**DESCRIPTION OF THE TASK**. Begin with the first line of the entries below. Copy each line exactly, stopping after the one that contains "year : Z; month".
++++
Definition Formatter_of_sum (s : nat + positive) : Formatter :=
  match s with
  | inl 0 => _BaseAdapter | inl 1 => ISQLQuote | inl 2 => AsIs
  | inl 3 => Binary | inl 4 => Boolean | inl 5 => DateTime | inl 6 => Decimal
  | inl 7 => Float | inl 8 => Int | inl 9 => List | inl 10 => Long
  | inl _ => QuotedString
  | inr id => AppFormatter id
  end.

Definition Formatter_of_to_sum (c : Formatter) :
  Formatter_of_sum (Formatter_to_sum c) = c :=
  ltac:(destruct c; reflexivity).

#[global] Instance Formatter_countable : Countable Formatter :=
  inj_countable' Formatter_to_sum Formatter_of_sum Formatter_of_to_sum.

Definition PyType_to_sum (t : PyType) : Builtin + (Formatter + positive) :=
  match t with
  | TBuiltin b => inl b
  | TFormatter c => inr (inl c)
  | TClass id => inr (inr id)
  end.

Definition PyType_of_sum (s : Builtin + (Formatter + positive)) : PyType :=
  match s with
  | inl b => TBuiltin b
  | inr (inl c) => TFormatter c
  | inr (inr id) => TClass id
  end.

Definition PyType_of_to_sum (t : PyType) :
  PyType_of_sum (PyType_to_sum t) = t :=
  ltac:(destruct t; reflexivity).

#[global] Instance PyType_countable : Countable PyType :=
  inj_countable' PyType_to_sum PyType_of_sum PyType_of_to_sum.

(** ** Values *)

(** [tzinfo] objects: the driver's [tz.LOCAL] and fixed offsets. *)
Inductive Tz :=
| TZ_LOCAL
| TzOffset (minutes : Z).

Record PyDate := { year : Z; month : Z; day : Z }.

Record PyTime := {
  hour : Z; minute : Z; second : Z; microsecond : Z;
  tzinfo : option Tz
}.

Record PyDatetime := { dt_date : PyDate; dt_time : PyTime }.

Record PyTimedelta := { days : Z; seconds : Z; microseconds : Z }.

(** [decimal.Decimal]: sign, coefficient and exponent; the exponent of a
    special value is a letter ([F] infinity, [n] quiet NaN, [N] signalling
    NaN). *)
Inductive DecExp :=
| ExpInt (e : Z)
| ExpF
| Expn
| ExpN.

Record PyDecimal := { dec_sign : bool; dec_int : N; dec_exp : DecExp }.

(** The part of a connection object that the formatters read. *)
Record Connection := {
  _pgconn : positive;
  _equote : bool;
  conn_encoding : string
}.

Local Unset Elimination Schemes.

(** Python objects.  [VStr] is a byte string and [VUnicode] a text string.
    A formatter instance [VAdapter cls w c] is an object of class [cls]
    whose attributes [_wrapped] and [_conn] hold [w] and [c].
    [VObject ty conform] is an instance of the application class [TClass ty];
    [conform] is its [__conform__] attribute when it has one.
    [VClass t conform] is the class object [t] itself (the value [int], the
    value [Binary]); [conform] is its [__conform__] attribute when the class
    defines the method: an unbound method, whose call raises. *)
Inductive Value :=
| VNone
| VBool (b : bool)
| VInt (n : Z)
| VLong (n : Z)
| VFloat (f : spec_float)
| VDecimal (d : PyDecimal)
| VStr (s : string)
| VUnicode (u : list N)
| VBytearray (s : string)
| VBuffer (s : string)
| VMemoryview (s : string)
| VList (items : list Value)
| VTuple (items : list Value)
| VDate (d : PyDate)
| VTime (t : PyTime)
| VDatetime (dt : PyDatetime)
| VTimedelta (td : PyTimedelta)
| VAdapter (cls : Formatter) (_wrapped : Value) (_conn : option Connection)
| VObject (ty : positive) (conform : option (Proto -> Result Value))
| VClass (t : PyType) (conform : option (Proto -> Result Value)).

Local Set Elimination Schemes.

(** ** The interpreter and the native library

    What the module calls but does not define: the interpreter's [str],
    [repr] and [isoformat] renderings, the codecs, the class table of the
    application, [_config.PG_VERSION], the [libpq] escape functions and the
    platform's timestamp conversion. *)
Record Runtime := {
  version_info : Z * Z;
  PG_VERSION : Z;
  class_name : positive -> string;
  class_bases : positive -> list PyType;
  formatter_name : positive -> string;
  formatter_bases : positive -> list PyType;
  formatter_has_prepare : positive -> bool;
  formatter_getquoted : positive -> Value -> option Connection -> Result Value;
  builtin_str : Value -> Result string;
  builtin_repr : Value -> Result string;
  builtin_float : Value -> Result spec_float;
  (** [obj.isoformat()] on a date, time or datetime; for a value with a
      time zone the method calls the [tzinfo] object, which can raise. *)
  builtin_isoformat : Value -> Result string;
  default_encoding : string;
  unicode_encode : string -> list N -> Result string;
  (** [PQescapeStringConn pgconn to from length]: the destination buffer
      after the call and the value stored in the error cell. *)
  PQescapeStringConn : positive -> string -> string -> Z -> string * Z;
  (** [PQescapeString to from length]: the destination buffer after the
      call. *)
  PQescapeString : string -> string -> Z -> string;
  (** [PQescapeByteaConn pgconn from from_length], with the object given as
      [from] and the C [size_t] given as [from_length]: the memory behind
      the returned pointer and the value stored in [to_length]. *)
  PQescapeByteaConn : positive -> Value -> Z -> Result (string * Z);
  (** [PQescapeBytea from from_length]: as above. *)
  PQescapeBytea : Value -> Z -> Result (string * Z);
  (** [datetime.datetime.fromtimestamp(ticks, tz)]. *)
  fromtimestamp : Value -> option Tz -> Result PyDatetime
}.

(** ** Interpreter built-ins used by the module *)

Definition str_of_Z (z : Z) : string := NilZero.string_of_int (Z.to_int z).

Definition nul : ascii := Ascii.zero.

(** [ctypes.create_string_buffer(init, size)]: [size] bytes, [init] followed
    by zero bytes. *)
Definition create_string_buffer (init : string) (size : Z) : string :=
  init +:+ string_of_list_ascii
             (repeat nul (Z.to_nat size - String.length init)).

(** The [value] attribute of a ctypes character buffer: the bytes before the
    first zero byte. *)
Fixpoint buffer_value (buf : string) : string :=
  match buf with
  | EmptyString => EmptyString
  | String c rest =>
      if Ascii.eqb c nul then EmptyString else String c (buffer_value rest)
  end.

(** [p[:n]] on a ctypes pointer: the first [n] bytes of the memory behind
    it. *)
Definition pointer_slice (mem : string) (n : Z) : string :=
  String.substring 0 (Z.to_nat n) mem.

(** [s.startswith('-')]. *)
Definition startswith_minus (s : string) : bool := String.prefix "-" s.

(** [sep.join(items)] on byte strings; an item that is not a byte string is
    a [TypeError]. *)
Fixpoint join_items (items : list Value) : Result (list string) :=
  match items with
  | [] => Ok []
  | VStr s :: rest =>
      let! ss := join_items rest in
      Ok (s :: ss)
  | _ :: _ => Raise TypeError "sequence item: expected string"
  end.

Definition bytes_join (sep : string) (items : list Value) : Result string :=
  let! ss := join_items items in
  Ok (String.concat sep ss).

(** Truth value of an object. *)
Definition py_truth (v : Value) : bool :=
  match v with
  | VNone => false
  | VBool b => b
  | VInt n | VLong n => negb (n =? 0)%Z
  | VFloat (S754_zero _) => false
  | VDecimal d =>
      match dec_exp d with
      | ExpInt _ => negb (dec_int d =? 0)%N
      | _ => true
      end
  | VStr s | VBytearray s | VBuffer s | VMemoryview s =>
      negb (String.length s =? 0)%nat
  | VUnicode u => negb (length u =? 0)%nat
  | VList l | VTuple l => negb (length l =? 0)%nat
  | VTimedelta td =>
      negb ((days td =? 0) && (seconds td =? 0) && (microseconds td =? 0))%Z
  | _ => true
  end.

(** [len(v)]. *)
Definition py_len (v : Value) : Result Z :=
  match v with
  | VStr s | VBytearray s | VBuffer s | VMemoryview s =>
      Ok (Z.of_nat (String.length s))
  | VUnicode u => Ok (Z.of_nat (length u))
  | VList l | VTuple l => Ok (Z.of_nat (length l))
  | _ => Raise TypeError "object has no len()"
  end.

(** The items [v[0]], ..., [v[len(v) - 1]] of a sequence. *)
Definition py_items (v : Value) : Result (list Value) :=
  match v with
  | VList l | VTuple l => Ok l
  | VStr s | VBuffer s | VMemoryview s =>
      Ok (map (fun c => VStr (String c EmptyString)) (list_ascii_of_string s))
  | VBytearray s =>
      Ok (map (fun c => VInt (Z.of_N (N_of_ascii c))) (list_ascii_of_string s))
  | VUnicode u => Ok (map (fun c => VUnicode [c]) u)
  | _ => Raise TypeError "object has no len()"
  end.

(** How [ctypes] passes the second argument of [PQescapeBytea], which the
    client library declares as [size_t from_length]: an integer is handed
    on, any other object (a byte string, a buffer) is refused with
    [ArgumentError] before the native function is entered. *)
Definition ctypes_size_t (v : Value) : Result Z :=
  match v with
  | VInt n | VLong n => Ok n
  | VBool b => Ok (if b then 1 else 0)%Z
  | _ =>
      Raise ArgumentError
        "argument 2: <type 'exceptions.TypeError'>: wrong type"
  end.

(** [math.isnan], [math.isinf] and [n > 0] on a float. *)
Definition isnan (n : spec_float) : bool :=
  match n with S754_nan => true | _ => false end.

Definition isinf (n : spec_float) : bool :=
  match n with S754_infinity _ => true | _ => false end.

Definition float_gt_zero (n : spec_float) : bool :=
  match n with
  | S754_infinity s | S754_finite s _ _ => negb s
  | _ => false
  end.

(** [Decimal.is_finite]. *)
Definition is_finite (d : PyDecimal) : bool :=
  match dec_exp d with ExpInt _ => true | _ => false end.

(** Lexicographic order on [sys.version_info[:2]]. *)
Definition version_lt (a b : Z * Z) : bool :=
  ((fst a <? fst b) || ((fst a =? fst b) && (snd a <? snd b)))%Z.

(** ** The calendar constructors of [datetime]

    [datetime.date], [datetime.time] and [datetime.datetime] first read
    their integer arguments as C [int]s, which raises [OverflowError] for an
    integer that does not fit, then check the fields and raise [ValueError]
    on a field out of range. *)

Definition INT_MIN : Z := (- 2 ^ 31)%Z.
Definition INT_MAX : Z := (2 ^ 31 - 1)%Z.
++++
**WRITTEN SOLUTION**.
Definition Formatter_of_sum (s : nat + positive) : Formatter :=
  match s with
  | inl 0 => _BaseAdapter | inl 1 => ISQLQuote | inl 2 => AsIs
  | inl 3 => Binary | inl 4 => Boolean | inl 5 => DateTime | inl 6 => Decimal
  | inl 7 => Float | inl 8 => Int | inl 9 => List | inl 10 => Long
  | inl _ => QuotedString
  | inr id => AppFormatter id
  end.

Definition Formatter_of_to_sum (c : Formatter) :
  Formatter_of_sum (Formatter_to_sum c) = c :=
  ltac:(destruct c; reflexivity).

#[global] Instance Formatter_countable : Countable Formatter :=
  inj_countable' Formatter_to_sum Formatter_of_sum Formatter_of_to_sum.

Definition PyType_to_sum (t : PyType) : Builtin + (Formatter + positive) :=
  match t with
  | TBuiltin b => inl b
  | TFormatter c => inr (inl c)
  | TClass id => inr (inr id)
  end.

Definition PyType_of_sum (s : Builtin + (Formatter + positive)) : PyType :=
  match s with
  | inl b => TBuiltin b
  | inr (inl c) => TFormatter c
  | inr (inr id) => TClass id
  end.

Definition PyType_of_to_sum (t : PyType) :
  PyType_of_sum (PyType_to_sum t) = t :=
  ltac:(destruct t; reflexivity).

#[global] Instance PyType_countable : Countable PyType :=
  inj_countable' PyType_to_sum PyType_of_sum PyType_of_to_sum.

(** ** Values *)

(** [tzinfo] objects: the driver's [tz.LOCAL] and fixed offsets. *)
Inductive Tz :=
| TZ_LOCAL
| TzOffset (minutes : Z).

Record PyDate := { year : Z; month : Z; day : Z }.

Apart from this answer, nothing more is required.